Dynamic clustering If there are too many samples under classified ,hierarchy clustering analysis demands more space to store similarity coefficient matrix. and is quite inefficient. What’s more ,samples can’t be changed once they are classified. Because of these shortcomings, statists put forward dynamic clustering which can overcome the inefficiency and adjust the classifying along with the process of clustering.
The principle of dynamic clustering analysis is: firstly, select several representative samples ,called cohesion point, as the core of each class; secondly, classify others. adjust the core of each class until classifying is reasonable . The most common way of dynamic clustering analysis is k-means, which is quite efficient and it’s principle is simple. We can get the outcomes even if samples are in large number. However we have to know how many classes the samples are classified into before analysis. we may know under some circumstances in terms of expertise ,but not in other cases.
Ordinal Clustering Methods Clustering analysis mentioned before are for non-sequenced samples. But there are another kind of data ,such as ages of development data, incidence rate in different years and locations. These data are in order in time and space, so they are called ordinal data .We have to take the order into consideration before classifying and can not destroy the order so that we call it ordinal clustering methods.
Attentions 1.Clustering analysis is used to explore data. Explanation of outcomes must be integrated with expertise. try different ways of clustering to get reasonable outcomes. 2.pre-dispose variable and get rid of useless variable which change little and these with too many absences .generally speaking, we need to make standard transform or range transform to eliminate effect of dimension and coefficient of variation.
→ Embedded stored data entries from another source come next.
(* ===== verification/Bin2Hex.v ===== *)
(** * Binary to $readmemh text: sw/bin2hex.py of Honours-Project-Packet-Buffering

    [bin_to_hex] from the bytes of the input file to the lines of the output
    file.  [readmemh] is the specification: what Verilog's [$readmemh] loads
    from such a file.  ToolFiles.v has the program with its files. *)

From S2P Require Import Prelude Utils.
From stdpp Require Import base list strings.
From Stdlib Require Import Ascii ZArith Lia.

#[local] Open Scope string_scope.
#[local] Open Scope list_scope.
#[local] Open Scope Z_scope.

(** One hexadecimal digit of ["%X"]. *)
Definition hex_digit (d : Z) : ascii :=
  if d <? 10 then ascii_of_nat (48 + Z.to_nat d) else ascii_of_nat (55 + Z.to_nat d).

(** The digits of [w], at least [n] of them. *)
Fixpoint hex_digits (n : nat) (w : Z) (acc : string) : string :=
  match n with
  | O => acc
  | S n => hex_digits n (w / 16) (String (hex_digit (w mod 16)) acc)
  end.

(** ["%08X" % w], for [0 <= w]. *)
Definition format_08X (w : Z) : string :=
  hex_digits (Nat.max 8 (Z.to_nat (Z.log2 w / 4 + 1))) w "".

(** "Pad to 4-byte boundary" *)
Definition pad4 (data : list Z) : list Z :=
  let remainder := Nat.modulo (length data) 4 in
  match remainder with
  | O => data
  | _ => data ++ replicate (4 - remainder) 0
  end.

(** [struct.unpack('<' + 'I' * num_words, data)] *)
Fixpoint unpack_words (num_words : nat) (data : list Z) : result (list Z) :=
  match num_words with
  | O => match data with [] => Ok [] | _ => Raise StructError end
  | S n =>
      let! w := struct_unpack 4 (take 4 data) in
      let! ws := unpack_words n (drop 4 data) in
      Ok (w :: ws)
  end.

(** The lines written to the output file, without their newlines. *)
Definition bin_to_hex (data : list Z) : result (list string) :=
  let data := pad4 data in
  let num_words := Nat.div (length data) 4 in
  let! words := unpack_words num_words data in
  Ok ("@00000000" :: map format_08X words).

(** ** Specification: loading the file *)

Definition digit_value (c : ascii) : option Z :=
  let n := Z.of_nat (nat_of_ascii c) in
  if (48 <=? n) && (n <? 58) then Some (n - 48)
  else if (65 <=? n) && (n <? 71) then Some (n - 55)
  else if (97 <=? n) && (n <? 103) then Some (n - 87)
  else None.

Fixpoint hex_value (s : string) (acc : Z) : option Z :=
  match s with
  | EmptyString => Some acc
  | String c s => match digit_value c with Some d => hex_value s (16 * acc + d) | None => None end
  end.

(** Load the lines into a memory of words, from address [addr] on: a line
    ["@hhh"] sets the address, another non-empty line is the word at the address. *)
Fixpoint readmemh (lines : list string) (addr : Z) (mem : Z -> option Z) : option (Z -> option Z) :=
  match lines with
  | [] => Some mem
  | EmptyString :: lines => readmemh lines addr mem
  | String "@"%char s :: lines =>
      match hex_value s 0 with Some a => readmemh lines a mem | None => None end
  | s :: lines =>
      match hex_value s 0 with
      | Some w => readmemh lines (addr + 1) (fun a => if a =? addr then Some w else mem a)
      | None => None
      end
  end.

(** The byte of a binary at [i], zero after its end. *)
Definition byte_of (data : list Z) (i : nat) : Z := nth i data 0.

(** Word [k] of a little-endian memory image. *)
Definition word_of (data : list Z) (k : nat) : Z :=
  le_value (map (fun j => byte_of data (4 * k + j)) (seq 0 4)).

(** ** Facts *)

Lemma digit_value_hex d : 0 <= d < 16 -> digit_value (hex_digit d) = Some d.
Proof.
  intros Hd. assert (Forall (fun d => digit_value (hex_digit d) = Some d) (map Z.of_nat (seq 0 16))) as H
    by (repeat constructor).
  rewrite Forall_forall in H. apply H. apply list_elem_of_In, in_map_iff.
  exists (Z.to_nat d). split; [lia|]. apply in_seq. lia.
Qed.

Lemma hex_value_digits n w acc v :
  0 <= w < 16 ^ Z.of_nat n ->
  hex_value (hex_digits n w acc) v = hex_value acc (v * 16 ^ Z.of_nat n + w).
Proof.
  revert w acc. induction n as [|n IH]; intros w acc Hw; [cbn; f_equal; simpl in Hw; lia|].
  rewrite Nat2Z.inj_succ, Z.pow_succ_r in * by lia. cbn [hex_digits].
  rewrite IH by (split; [apply Z.div_pos; lia|apply Z.div_lt_upper_bound; lia]).
  cbn [hex_value]. rewrite digit_value_hex by (apply Z.mod_pos_bound; lia). f_equal.
  pose proof (Z.div_mod w 16). lia.
Qed.

Lemma hex_digits_cons n w acc : n <> O \/ acc <> "" -> hex_digits n w acc <> "".
Proof.
  revert w acc. induction n as [|n IH]; intros w acc H; cbn [hex_digits]; [by destruct H|].
  apply IH. by right.
Qed.

Lemma hex_value_format w : 0 <= w < 2 ^ 32 -> hex_value (format_08X w) 0 = Some w.
Proof.
  intros Hw. unfold format_08X.
  assert (Z.log2 w < 32).
  { destruct (decide (w = 0)) as [->|]; [done|]. apply Z.log2_lt_pow2; lia. }
  assert (Z.log2 w / 4 < 8) by (apply Z.div_lt_upper_bound; lia).
  rewrite Nat.max_l by lia. rewrite hex_value_digits; [done|]. done.
Qed.

Lemma format_nonempty w : format_08X w <> "".
Proof. apply hex_digits_cons. left. lia. Qed.

Lemma readmemh_word s w lines addr mem :
  hex_value s 0 = Some w -> s <> "" ->
  readmemh (s :: lines) addr mem
  = readmemh lines (addr + 1) (fun a => if a =? addr then Some w else mem a).
Proof.
  intros H Hs. destruct s as [|c s]; [done|].
  cbn [readmemh]. rewrite H. by destruct c as [[] [] [] [] [] [] [] []].
Qed.

Lemma readmemh_words ws : forall addr mem, Forall (fun w => 0 <= w < 2 ^ 32) ws ->
  exists mem', readmemh (map format_08X ws) addr mem = Some mem' /\
    forall a, mem' a = if (addr <=? a) && (a <? addr + Z.of_nat (length ws))
                       then ws !! Z.to_nat (a - addr) else mem a.
Proof.
  induction ws as [|w ws IH]; intros addr mem Hw.
  { exists mem. split; [done|]. intros a. cbn [length]. split_cmp; done. }
  inversion_clear Hw as [|?? H0 H1]. cbn [map].
  rewrite (readmemh_word _ w) by (apply hex_value_format || apply format_nonempty; done).
  destruct (IH (addr + 1) (fun a => if a =? addr then Some w else mem a) H1) as (mem' & -> & Hm).
  exists mem'. split; [done|]. intros a. rewrite Hm. cbn [length].
  destruct (Z.eqb_spec a addr) as [->|Hne].
  - rewrite Z.sub_diag. split_cmp; done.
  - split_cmp; try done. cbn [andb].
    replace (Z.to_nat (a - addr)) with (S (Z.to_nat (a - (addr + 1)))) by lia. done.
Qed.

Lemma byte_of_drop n data i : byte_of (drop n data) i = byte_of data (n + i).
Proof. unfold byte_of. apply nth_skipn. Qed.

Lemma word_of_drop data k : word_of data (S k) = word_of (drop 4 data) k.
Proof.
  unfold word_of. f_equal. apply map_ext. intros j. rewrite byte_of_drop. f_equal. lia.
Qed.

Lemma unpack_words_spec n : forall data, length data = (4 * n)%nat ->
  unpack_words n data = Ok (map (word_of data) (seq 0 n)).
Proof.
  induction n as [|n IH]; intros data Hl; [by destruct data|].
  cbn [unpack_words]. unfold struct_unpack. rewrite length_take, Nat.min_l by lia. cbn [Nat.eqb rbind].
  rewrite IH by (rewrite length_drop; lia). cbn [rbind seq map]. f_equal. f_equal.
  - destruct data as [|b0 [|b1 [|b2 [|b3 data]]]]; try (simpl in Hl; lia). done.
  - rewrite <- seq_shift, map_map. apply map_ext. intros k. symmetry. apply word_of_drop.
Qed.

Lemma byte_of_pad4 data i : byte_of (pad4 data) i = byte_of data i.
Proof.
  unfold pad4, byte_of. destruct (Nat.modulo _ _) as [|m]; [done|].
  destruct (Nat.lt_ge_cases i (length data)) as [H|H]; [by rewrite app_nth1|].
  rewrite app_nth2, (nth_overflow data) by done.
  generalize (i - length data)%nat (4 - S m)%nat. clear.
  intros i n. revert i. induction n as [|n IH]; intros [|i]; cbn; auto.
Qed.

Lemma pad4_length data : length (pad4 data) = (4 * ((length data + 3) / 4))%nat.
Proof.
  unfold pad4. pose proof (Nat.div_mod (length data) 4 ltac:(lia)) as Hd.
  pose proof (Nat.mod_upper_bound (length data) 4 ltac:(lia)) as Hm.
  set (q := Nat.div (length data) 4) in *. set (r := Nat.modulo (length data) 4) in *. clearbody q r.
  destruct r as [|r].
  - rewrite <- (Nat.div_unique (length data + 3) 4 q 3); lia.
  - rewrite length_app, length_replicate.
    rewrite <- (Nat.div_unique (length data + 3) 4 (S q) r); lia.
Qed.

Lemma word_of_bound data k : Forall is_byte data -> 0 <= word_of data k < 2 ^ 32.
Proof.
  intros Hd. unfold word_of.
  apply (le_value_bound (map (fun j => byte_of data (4 * k + j)) (seq 0 4))).
  apply Forall_map, Forall_forall. intros j _. unfold byte_of.
  destruct (nth_in_or_default (4 * k + j) data 0) as [Hin| ->]; [|done].
  rewrite Forall_forall in Hd. apply Hd. by apply list_elem_of_In.
Qed.

(** ** Property *)

(** The script converts every binary, and loading its output with
    [$readmemh] gives the little-endian words of the binary, padded with zero
    bytes to a whole word, at the addresses from 0 on, and changes no other
    word. *)
Theorem bin_to_hex_loads (data : list Z) (addr : Z) (mem : Z -> option Z) :
  Forall is_byte data ->
  exists lines mem', bin_to_hex data = Ok lines /\ readmemh lines addr mem = Some mem' /\
    forall a, mem' a = if (0 <=? a) && (a <? Z.of_nat ((length data + 3) / 4))
                       then Some (word_of data (Z.to_nat a)) else mem a.
Proof.
  intros Hd. unfold bin_to_hex. set (n := ((length data + 3) / 4)%nat).
  rewrite pad4_length. fold n. rewrite Nat.mul_comm, Nat.div_mul by lia.
  rewrite unpack_words_spec by apply pad4_length. cbn [rbind].
  assert (map (word_of (pad4 data)) (seq 0 n) = map (word_of data) (seq 0 n)) as ->.
  { apply map_ext. intros k. unfold word_of. f_equal. apply map_ext. intros j. apply byte_of_pad4. }
  destruct (readmemh_words (map (word_of data) (seq 0 n)) 0 mem) as (mem' & Hr & Hm).
  { apply Forall_map, Forall_forall. intros k _. by apply word_of_bound. }
  eexists _, mem'. split; [done|]. split; [exact Hr|]. intros a. rewrite Hm, length_map, length_seq.
  change (0 + Z.of_nat n) with (Z.of_nat n). rewrite Z.sub_0_r.
  destruct (Z.leb_spec 0 a), (Z.ltb_spec a (Z.of_nat n)); try done. cbn [andb].
  change (map (word_of data) (seq 0 n)) with (word_of data <$> seq 0 n).
  rewrite list_lookup_fmap, lookup_seq_lt by lia. done.
Qed.

Lemma bin_to_hex_loads_witness :
  exists lines mem', bin_to_hex [0x13; 0x05; 0xA0; 0x02; 0xFF] = Ok lines /\
    readmemh lines 7 (fun _ => None) = Some mem' /\
    forall a, mem' a = if (0 <=? a) && (a <? Z.of_nat ((length [0x13; 0x05; 0xA0; 0x02; 0xFF] + 3) / 4))
                       then Some (word_of [0x13; 0x05; 0xA0; 0x02; 0xFF] (Z.to_nat a)) else None.
Proof. apply bin_to_hex_loads. repeat constructor; vm_compute; congruence. Defined.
3.Reasonable outcomes of classifying will lead to distinct differences between classes, and minute in class. after classifying we can apply analysis of variance in case of single variable , in case of multiple variable to check statistical differences between classes. 4. fuzzy clustering analysis, neuro-networks clustering analysis ,and other specific analysis to explore genetic data are not introduced here ,please inquire related information on internet.